Deuxièmes Journées Perception Sonore 2012

10 et 11 décembre 2012

CNRS Laboratoire de Mécanique et d'Acoustique

31, Chemin Joseph Aiguier

13009 Marseille


« Ecoute cette écriture ! » : sonifier le mouvement d’écriture pour le diagnostic de la dysgraphie.

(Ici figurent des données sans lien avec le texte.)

(* ===== verification/_CoqProject ===== *)
-Q . S2P
Prelude.v
State.v
Spinlock.v
CString.v
Usercopy.v
Kalloc.v
Pages.v
Vm.v
Cow.v
Aspace.v
Uvm.v
Isolation.v
Sysargs.v
Proc.v
ReadyQueue.v
EdfLive.v
Sleeplock.v
Sleeping.v
Mutex.v
Bio.v
Virtio.v
BufferCache.v
DiskDriver.v
Log.v
Wal.v
Transaction.v
Fs.v
Path.v
Bitmap.v
Inodes.v
Truncate.v
Content.v
ReadWrite.v
Icache.v
Dir.v
Namei.v
Mkfs.v
Image.v
FsImage.v
Console.v
Pipe.v
PipeQueue.v
File.v
Sysfile.v
Symlink.v
Lifecycle.v
Reclaim.v
Exec.v
Syscall.v
Sched.v
Hart.v
Trap.v
Preempt.v
Wait.v
Exit.v
Ulib.v
Grep.v
Printf.v
Uthread.v
Procnet.v
Primes.v
Umalloc.v
Uheap.v
Sh.v
ShParse.v
ShPrint.v
ShRun.v
Scenario.v
Checks.v
FsChecks.v
MemChecks.v
PipeChecks.v
ContentChecks.v
PathChecks.v
DiskChecks.v
MkfsChecks.v
UserChecks.v
ShChecks.v
TrapChecks.v
ReclaimChecks.v
Lemma mem_read_write_disjoint m a bs a' n :
  (a' + Z.of_nat n <= a \/ a + Z.of_nat (length bs) <= a') ->
  mem_read (mem_write m a bs) a' n = mem_read m a' n.
Proof.
  intros H. unfold mem_read. apply list_fmap_ext. intros i x Hx.
  apply lookup_seq in Hx as [-> Hi]. simpl.
  rewrite mem_write_lookup_total, decide_False by lia. done.
Qed.

Lemma mem_read_app m a n1 n2 : mem_read m a (n1 + n2) = mem_read m a n1 ++ mem_read m (a + Z.of_nat n1) n2.
Proof.
  apply list_eq. intros j. destruct (decide (j < n1 + n2)%nat) as [Hj|Hj].
  - rewrite mem_read_lookup by done. destruct (decide (j < n1)%nat) as [H1|H1].
    + rewrite lookup_app_l by (rewrite length_mem_read; lia). by rewrite mem_read_lookup.
    + rewrite lookup_app_r, length_mem_read by (rewrite length_mem_read; lia). rewrite mem_read_lookup by lia.
      do 2 f_equal. lia.
  - rewrite !lookup_ge_None_2; [done|..]; rewrite ?length_app, !length_mem_read; lia.
Qed.

Lemma load64_store64_same m a x : load64 (store64 m a x) a = u64 x.
Proof.
  unfold load64, store64.
  pose proof (mem_read_write_same m a (le_bytes 8 x)) as H.
  rewrite length_le_bytes in H. rewrite H, le_val_le_bytes. done.
Qed.

Lemma load64_store64_ne m a a' x :
  a mod 8 = 0 -> a' mod 8 = 0 -> a <> a' -> load64 (store64 m a x) a' = load64 m a'.
Proof.
  intros Ha Ha' Hne. unfold load64, store64.
  rewrite mem_read_write_disjoint; [done|]. rewrite length_le_bytes.
  apply Z.mod_divide in Ha, Ha'; [|lia|lia].
  destruct Ha as [k ->], Ha' as [k' ->]. lia.
Qed.

(** ** string.c: memmove copies the old source bytes, overlap or not *)

Lemma move_forward_spec n m d s x :
  d <= s \/ s + Z.of_nat n <= d ->
  move_forward m d s n !!! x =
    if decide (d <= x < d + Z.of_nat n) then m !!! (s + (x - d)) else m !!! x.
Proof.
  revert m d s. induction n as [|n IH]; intros m d s H; simpl.
  { rewrite decide_False by lia. done. }
  rewrite IH by lia. destruct (decide (x = d)) as [->|Hne].
  - rewrite decide_False, (lookup_total_insert_eq (M:=gmap Z)), decide_True by lia. f_equal. lia.
  - destruct (decide (d + 1 <= x < d + 1 + Z.of_nat n)).
    + rewrite decide_True by lia. rewrite lookup_total_insert_ne by lia. f_equal. lia.
    + rewrite decide_False by lia. rewrite lookup_total_insert_ne by lia. done.
Qed.

Lemma move_backward_spec n m d s x :
  s <= d ->
  move_backward m d s n !!! x =
    if decide (d - Z.of_nat n <= x < d) then m !!! (s + (x - d)) else m !!! x.
Proof.
  revert m d s. induction n as [|n IH]; intros m d s H; simpl.
  { rewrite decide_False by lia. done. }
  rewrite IH by lia. destruct (decide (x = d - 1)) as [->|Hne].
  - rewrite decide_False, (lookup_total_insert_eq (M:=gmap Z)), decide_True by lia. f_equal. lia.
  - destruct (decide (d - 1 - Z.of_nat n <= x < d - 1)).
    + rewrite decide_True by lia. rewrite lookup_total_insert_ne by lia. f_equal. lia.
    + rewrite decide_False by lia. rewrite lookup_total_insert_ne by lia. done.
Qed.

Lemma memmove_lookup_total m dst src n x :
  memmove m dst src n !!! x =
    if decide (dst <= x < dst + Z.of_nat n) then m !!! (src + (x - dst)) else m !!! x.
Proof.
  unfold memmove. destruct (Nat.eqb_spec n 0) as [->|Hn].
  { rewrite decide_False by lia. done. }
  destruct (Z.ltb_spec src dst), (Z.ltb_spec dst (src + Z.of_nat n)); simpl.
  2-4: rewrite move_forward_spec by lia; done.
  rewrite move_backward_spec by lia.
  destruct (decide (dst <= x < dst + Z.of_nat n)).
  - rewrite decide_True by lia. f_equal. lia.
  - rewrite decide_False by lia. done.
Qed.

(** ** string.c: names

    [cname l n] is the C string held in the first [n] bytes of [l]: the bytes
    before the first NUL, or all [n] of them. *)
Fixpoint cname (l : list Z) (n : nat) : list Z :=
  match n, l with
  | S n', a :: l' => if a =? 0 then [] else a :: cname l' n'
  | _, _ => []
  end.

(** A string function that looks at no more than [n] bytes of [l] stays
    inside the object. *)
Fixpoint readable (l : list Z) (n : nat) : Prop :=
  match n, l with
  | O, _ => True
  | S n', a :: l' => a = 0 \/ readable l' n'
  | S _, [] => False
  end.

Lemma readable_length l n : (n <= length l)%nat -> readable l n.
Proof. revert l. induction n; intros [|a l]; simpl; try lia; auto with lia. Qed.

Lemma strncmp_total p q n :
  readable p n -> readable q n -> is_Some (strncmp p q n).
Proof.
  revert p q. induction n as [|n IH]; intros [|a p] [|b q]; simpl; try naive_solver.
  intros Hp Hq. destruct (Z.eqb_spec a 0); simpl; [by eexists|].
  destruct (Z.eqb_spec a b); simpl; [|by eexists]. subst.
  apply IH; naive_solver.
Qed.

Lemma strncmp_eq_iff p q n r :
  strncmp p q n = Some r -> r = 0 <-> cname p n = cname q n.
Proof.
  revert p q. induction n as [|n IH]; intros [|a p] [|b q]; simpl; try naive_solver.
  destruct (Z.eqb_spec a 0) as [->|Ha]; simpl.
  { intros [= <-]. destruct (Z.eqb_spec b 0); (split; intros; [try done; lia|try done; lia]). }
  destruct (Z.eqb_spec a b) as [->|Hb]; simpl.
  { intros H%IH. rewrite H. destruct (Z.eqb_spec b 0); [done|].
    split; [by intros ->|by intros [= ->]]. }
  intros [= <-]. destruct (Z.eqb_spec b 0); (split; intros; [lia|congruence]).
Qed.

Lemma strncpy_bytes_length t n bs : strncpy_bytes t n = Some bs -> length bs = n.
Proof.
  revert t bs. induction n as [|n IH]; intros [|a t] bs; simpl; try naive_solver.
  destruct (a =? 0).
  - intros [= <-]. simpl. by rewrite length_replicate.
  - intros (bs' & H & [= <-])%bind_Some. simpl. by rewrite (IH _ _ H).
Qed.

Lemma strncpy_bytes_total t n : readable t n -> is_Some (strncpy_bytes t n).
Proof.
  revert t. induction n as [|n IH]; intros [|a t]; simpl; try naive_solver.
  destruct (Z.eqb_spec a 0); [by eexists|].
  intros [?|H]; [done|]. destruct (IH _ H) as [bs ->]. by eexists.
Qed.

(** What strncpy stores reads back as the string it was given. *)
Lemma strncpy_bytes_cname t n bs :
  strncpy_bytes t n = Some bs -> cname bs n = cname t n.
Proof.
  revert t bs. induction n as [|n IH]; intros [|a t] bs; simpl; try naive_solver.
  destruct (Z.eqb_spec a 0).
  - intros [= <-]. done.
  - intros (bs' & H & [= <-])%bind_Some.
    simpl. destruct (Z.eqb_spec a 0); [done|]. by rewrite (IH _ _ H).
Qed.

Lemma safestrcpy_bytes_spec t n :
  readable t n -> (0 < n)%nat ->
  exists bs, safestrcpy_bytes t n = Some bs /\ (length bs <= n)%nat /\
    cname (bs ++ []) n = cname t (n - 1) /\
    exists k, bs !! k = Some 0.
Proof.
  revert t. induction n as [|n IH]; intros t Ht Hn; [lia|].
  destruct n as [|n].
  { exists [0]. split_and!; [by destruct t|simpl; lia|by destruct t|by exists O]. }
  destruct t as [|a t]; [done|].
  change (safestrcpy_bytes (a :: t) (S (S n))) with
    (if a =? 0 then Some [0; 0] else bs ← safestrcpy_bytes t (S n); Some (a :: bs)).
  destruct (Z.eqb_spec a 0) as [->|Ha].
  { exists [0; 0]. split_and!; [done|simpl; lia|done|by exists O]. }
  destruct Ht as [?|Ht]; [done|]. destruct (IH t Ht) as (bs & -> & Hl & Hc & k & Hk); [lia|].
  exists (a :: bs). split_and!; [done|simpl; lia| |by exists (S k)].
  simpl app. rewrite app_nil_r in *. simpl in Hc |- *. rewrite Nat.sub_0_r in *.
  destruct (Z.eqb_spec a 0); [done|]. by rewrite Hc.
Qed.

(** ** What the rest of the kernel uses *)

(** memmove leaves at dst the n bytes that were at src, also when the two
    ranges overlap, and changes no other byte. *)
Theorem memmove_moves m dst src n :
  mem_read (memmove m dst src n) dst n = mem_read m src n /\
  forall x, x < dst \/ dst + Z.of_nat n <= x -> memmove m dst src n !!! x = m !!! x.
Proof.
  split.
  - apply list_eq. intros i. unfold mem_read. rewrite !list_lookup_fmap.
    destruct (decide (i < n)%nat).
    + rewrite !lookup_seq_lt by done. simpl. rewrite memmove_lookup_total, decide_True by lia.
      do 2 f_equal. lia.
    + rewrite !lookup_seq_ge by lia. done.
  - intros x Hx. rewrite memmove_lookup_total. by rewrite decide_False by lia.
Qed.

(** strncmp on two readable strings returns 0 exactly when their first n
    bytes hold the same C string. *)
Theorem strncmp_decides_equality p q n :
  readable p n -> readable q n ->
  exists r, strncmp p q n = Some r /\ (r = 0 <-> cname p n = cname q n).
Proof.
  intros Hp Hq. destruct (strncmp_total p q n Hp Hq) as [r Hr]. exists r. split; [done|].
  by apply strncmp_eq_iff.
Qed.

(** safestrcpy into a large enough object stores at most n bytes, always
    including a terminating NUL, and the string stored is the source's, cut
    to n-1 bytes. *)
Theorem safestrcpy_terminates s t n :
  readable t n -> (0 < n <= length s)%nat ->
  exists s', safestrcpy s t n = Some s' /\ length s' = length s /\
    cname s' n = cname t (n - 1) /\ (exists k, (k < n)%nat /\ s' !! k = Some 0) /\
    forall k, (n <= k)%nat -> s' !! k = s !! k.
Proof.
  intros Ht [Hn Hs]. destruct (safestrcpy_bytes_spec t n Ht Hn) as (bs & Hb & Hl & Hc & k & Hk).
  unfold safestrcpy. rewrite Hb. simpl. rewrite (proj2 (Nat.leb_le _ _)) by lia.
  eexists. split; [done|]. assert (Hkl := lookup_lt_Some _ _ _ Hk).
  split_and!.
  - rewrite length_app, length_drop. lia.
  - rewrite <- Hc, app_nil_r. generalize (drop (length bs) s). clear -Hk Hl.
    intros r. revert n k Hl Hk.
    induction bs as [|a bs IH]; intros n k Hl Hk; [done|]. destruct n as [|n]; [done|]. simpl in *.
    destruct (Z.eqb_spec a 0); [done|]. destruct k as [|k]; [by simplify_eq/=|]. f_equal.
    apply (IH n k); [lia|done].
  - exists k. split; [lia|]. by rewrite lookup_app_l by lia.
  - intros j Hj. rewrite lookup_app_r by lia. rewrite lookup_drop. f_equal. lia.
Qed.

Jérémy DANNA1, Vietminh PAZ-VILLAGRAN1, Charles GONDRE2, Mitsuko ARAMAKI2, Richard KRONLAND-MARTINET2, Sølvi YSTAD2 et Jean-Luc VELAY1

1 Laboratoire de Neurosciences Cognitives, LNC, CNRS UMR 7291, Aix-Marseille Université, 3, place Victor-Hugo 13331 Marseille Cedex 3
2 Laboratoire de Mécanique et d'Acoustique, CNRS, UPR 7051, 31, chemin Joseph Aiguier 13402 Marseille Cedex 20

1. Introduction
Le diagnostic de la dysgraphie, trouble dans la production de l’écriture, s’effectue par le test BHK. Ce test ‘papier-crayon’ analyse la qualité de la trace écrite et la vitesse globale de production. Grâce aux nouveaux outils numériques (comme les tablettes graphiques), les variables ‘cachées’ liées au mouvement d’écriture deviennent accessibles pour compléter la caractérisation de la dysgraphie. La finalité poursuivie ici est donc d’identifier ces variables et de les rendre perceptibles grâce à leur sonification. Si nous y parvenons, nous devrions être capable de reconnaître une écriture d’enfant dysgraphique ‘à l’oreille’. C’est ce que nous avons testé en demandant à des auditeurs d’évaluer la qualité de différentes écritures sonifiées sans les voir.
2. Méthode
Pré-expérience : Cinq enfants dysgraphiques, cinq enfants normoscripteurs et cinq adultes ont écrit 8 fois ‘lapin’ en écriture cursive. La vitesse de leur écriture a été sonifiée avec un son de frottement sur une plaque métallique, ainsi que les moments où leur écriture n’était pas fluide avec un son d’impact. Enfin, le volume de ces sons variait en fonction de la pression exercée par le stylo sur la feuille, de manière à percevoir les levers de stylo traduits par des silences. Expérience : 48 auditeurs adultes ont écouté et évalué la qualité de l’écriture des 15 scripteurs sans savoir à quel groupe ils appartenaient. L’expérience comprenait deux conditions : une ‘implicite’ où les auditeurs n’avaient aucune information sur les sons qu’ils entendaient, et une ‘explicite’ où les auditeurs connaissaient la signification des sons de chaque variable. Les notes moyennes attribuées à chaque groupe de scripteur ont ensuite été calculées dans les deux conditions d’écoute afin d’effectuer des analyses de variance et de cluster.
3. Résultats
En condition implicite, deux tiers des auditeurs ont réussi à discriminer significativement l’écriture des enfants dysgraphiques de celle des enfants et des adultes normoscripteurs. En condition explicite, tous les auditeurs ont discriminé les trois groupes de scripteurs.
4. Discussion
La sonification de trois variables liées au mouvement d’écriture suffit pour évaluer la qualité d’une écriture et reconnaître ‘à l’oreille’ celle d’enfants dysgraphiques. Nous pensons que ces variables pourraient peut-être compléter la caractérisation de la dysgraphie. La prochaine étape est d’utiliser le feedback auditif de ces trois variables pour permettre à l’enfant dysgraphique d’améliorer son geste d’écriture en temps-réel.